Probability and Statistics for Artificial Intelligence and Machine Learning Part-2
Probability Mass Function for Discrete Valued
Variables
A discrete variable is a variable which has countable number of specific values. The probability distribution of a discrete random variable “X” is a list of probabilities associated
with each of its possible values. When a specific value observed for X it is denoted by “xk”. The probability distribution of a discrete valued
variable is called a probability mass function and is also known as discrete density
function.
Consider when a random variable X
can take values equal to x1
= 4, x2 = 5, x3 = 6 or x4 = 7 and so on.
Figure-1: Example of a PMF
Some examples of discrete probability distributions are Bernoulli,
Binomial, Negative Binomial, Poisson, Geometric, Hypergeometric, Multinomial,
etc.
Probability Distribution Functions of continuous valued variables.

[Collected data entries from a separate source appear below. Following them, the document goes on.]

Definition bind_fundamental_matrix_estimation (est_options : RANSACOptions)
  : FundamentalOverloads :=
  {| fundamental_with_options :=
       fun points2D1 points2D2 estimation_options =>
         fundamental_matrix_estimation points2D1 points2D2
           (default est_options estimation_options);
     fundamental_with_scalars :=
       fun points2D1 points2D2
           max_error_px min_inlier_ratio' min_num_trials' max_num_trials'
           confidence' =>
         fundamental_matrix_estimation_scalars points2D1 points2D2
           (default (max_error est_options) max_error_px)
           (default (min_inlier_ratio est_options) min_inlier_ratio')
           (default (min_num_trials est_options) min_num_trials')
           (default (max_num_trials est_options) max_num_trials')
           (default (confidence est_options) confidence') |}.

End Bindings.

(** ** The calls into the collaborators, in order

    The same two operations, statement for statement, each handing back in
    addition the calls it made into colmap and Eigen, in the order in which
    it made them.  The steps are the ones of the operations above
    ([seed_PRNG], [THROW_CHECK_EQ], [Estimate], ...); a step that is a call
    into a collaborator is [recorded], a step of the glue itself is
    [quiet].  The two calls of [MeanFocalLength] stand in one expression
    and are recorded left to right. *)

Inductive EngineKind : Set :=
| E5_E5
| F7_F8.

Inductive Event : Set :=
| CallSetPRNGSeed (seed : Z)
| CallCamFromImg (camera : CameraRef) (point : Vector2d)
| CallMeanFocalLength (camera : CameraRef)
| CallEstimate (ransac : EngineKind) (options : RANSACOptions)
    (X Y : list Vector2d)
| CallPoseFromEssentialMatrix (E : Matrix3d) (X Y : list Vector2d)
| CallQuaterniond (R : Matrix3d).

Section Traced.

Context `{Colmap}.

Definition Traced (A : Type) : Type :=
  World -> Outcome A * World * list Event.

Definition quiet {A : Type} (m : Call A) : Traced A :=
  fun w => (m w, []).
(** The runes of [for _, r := range s], each decoded as
    [DecodeRuneInString] does: one to four bytes; a byte that starts no
    well-formed encoding (a stray continuation byte, an overlong form, a
    surrogate, a value above U+10FFFF, a sequence cut short) counts as
    [RuneError], of width 1. *)
Fixpoint runes (s : string) : list Z :=
  match s with
  | EmptyString => []
  | String c0 s1 =>
      let b0 := byte c0 in
      let invalid := RuneError :: runes s1 in
      if b0 <? RuneSelf then b0 :: runes s1
      else if (b0 <? 194) || (244 <? b0) then invalid
      else
        let lo := if b0 =? 224 then 160 else if b0 =? 240 then 144 else 128 in
        let hi := if b0 =? 237 then 159 else if b0 =? 244 then 143 else 191 in
        match s1 with
        | EmptyString => invalid
        | String c1 s2 =>
            let b1 := byte c1 in
            if negb (accept lo hi b1) then invalid
            else if b0 <? 224 then
              Z.lor (Z.shiftl (Z.land b0 31) 6) (Z.land b1 63) :: runes s2
            else
              match s2 with
              | EmptyString => invalid
              | String c2 s3 =>
                  let b2 := byte c2 in
                  if negb (accept 128 191 b2) then invalid
                  else if b0 <? 240 then
                    Z.lor (Z.shiftl (Z.land b0 15) 12)
                      (Z.lor (Z.shiftl (Z.land b1 63) 6) (Z.land b2 63)) :: runes s3
                  else
                    match s3 with
                    | EmptyString => invalid
                    | String c3 s4 =>
                        let b3 := byte c3 in
                        if negb (accept 128 191 b3) then invalid
                        else
                          Z.lor (Z.shiftl (Z.land b0 7) 18)
                            (Z.lor (Z.shiftl (Z.land b1 63) 12)
                               (Z.lor (Z.shiftl (Z.land b2 63) 6) (Z.land b3 63)))
                          :: runes s4
                    end
              end
        end
  end.

(** [AppendRune]: the encoding of a rune; what is no Unicode scalar value is
    encoded as [RuneError]. *)
Definition EncodeRune (r : Z) : string :=
  if (0 <=? r) && (r <? RuneSelf) then String (char r) EmptyString
  else if (0 <=? r) && (r <? 2048) then
    String (char (Z.lor 192 (Z.shiftr r 6)))
      (String (char (Z.lor 128 (Z.land r 63))) EmptyString)
  else
    let r := if (r <? 0) || (MaxRune <? r) || ((55296 <=? r) && (r <=? 57343))
             then RuneError else r in
    if r <? 65536 then
      String (char (Z.lor 224 (Z.shiftr r 12)))
        (String (char (Z.lor 128 (Z.land (Z.shiftr r 6) 63)))
           (String (char (Z.lor 128 (Z.land r 63))) EmptyString))
    else
      String (char (Z.lor 240 (Z.shiftr r 18)))
        (String (char (Z.lor 128 (Z.land (Z.shiftr r 12) 63)))
           (String (char (Z.lor 128 (Z.land (Z.shiftr r 6) 63)))
              (String (char (Z.lor 128 (Z.land r 63))) EmptyString))).

End utf8.

(** ** [unicode]: letter case of runes *)

Module unicode.

Definition MaxASCII : Z := 127.

(** The case tables beyond ASCII, as the functions the package reads them
    through. *)
Record Tables := mkTables {
  lowerCase : Z -> Z;    (* [To(LowerCase, r)] for [r > MaxASCII] *)
  orbitNext : Z -> Z     (* [SimpleFold(r)] for [MaxASCII < r <= MaxRune] *)
}.

(** [unicode.ToLower] *)
Definition ToLower (T : Tables) (r : Z) : Z :=
  if r <=? MaxASCII then
    if (65 <=? r) && (r <=? 90) then r + 32 else r
  else lowerCase T r.

(** The table [asciiFold]: a letter goes to its other case, except that 'k'
    goes on to the Kelvin sign U+212A and 's' to the long s U+017F. *)
Definition asciiFold (r : Z) : Z :=
  if (65 <=? r) && (r <=? 90) then r + 32
  else if r =? 107 then 8490
  else if r =? 115 then 383
  else if (97 <=? r) && (r <=? 122) then r - 32
  else r.

(** [unicode.SimpleFold]: the next rune of the orbit of [r]. *)
Definition SimpleFold (T : Tables) (r : Z) : Z :=
  if (r <? 0) || (utf8.MaxRune <? r) then r
  else if r <=? MaxASCII then asciiFold r
  else orbitNext T r.

(** No orbit of the tables holds more than four runes. *)
Definition orbitLimit : nat := 4.

End unicode.

(** ** Go library functions on strings *)

Module strings.

(** [strings.HasPrefix(s, prefix)] *)
Definition HasPrefix (s pre : string) : bool := String.prefix pre s.

(** [strings.Contains(s, substr)]: [substr] starts at some position of [s]. *)
Fixpoint Contains (s substr : string) : bool :=
  String.prefix substr s ||
  match s with
  | EmptyString => false
  | String _ s' => Contains s' substr
  end.

Definition is_upper (c : ascii) : bool :=
  ((65 <=? nat_of_ascii c) && (nat_of_ascii c <=? 90))%nat.

Definition is_lower (c : ascii) : bool :=
  ((97 <=? nat_of_ascii c) && (nat_of_ascii c <=? 122))%nat.

Definition lower_char (c : ascii) : ascii :=
  if is_upper c then ascii_of_nat (nat_of_ascii c + 32) else c.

The probability distribution of a continuous random variable is known
as probability density function or density of continuous random variables.
When the random variable is continuous valued the probability of observing any
single or specific value equals 0, since the
number of possible values for that random variable is infinite.
A random variable X may take all values over an
interval of real numbers. When a specific value observed it is denoted by “x”. This means X = x. The curve, which represents a
function p(x), must satisfy the following:
- With no negative values, p(x) > 0 for all x.
- The total area under the probability curve over the entire interval equals 1.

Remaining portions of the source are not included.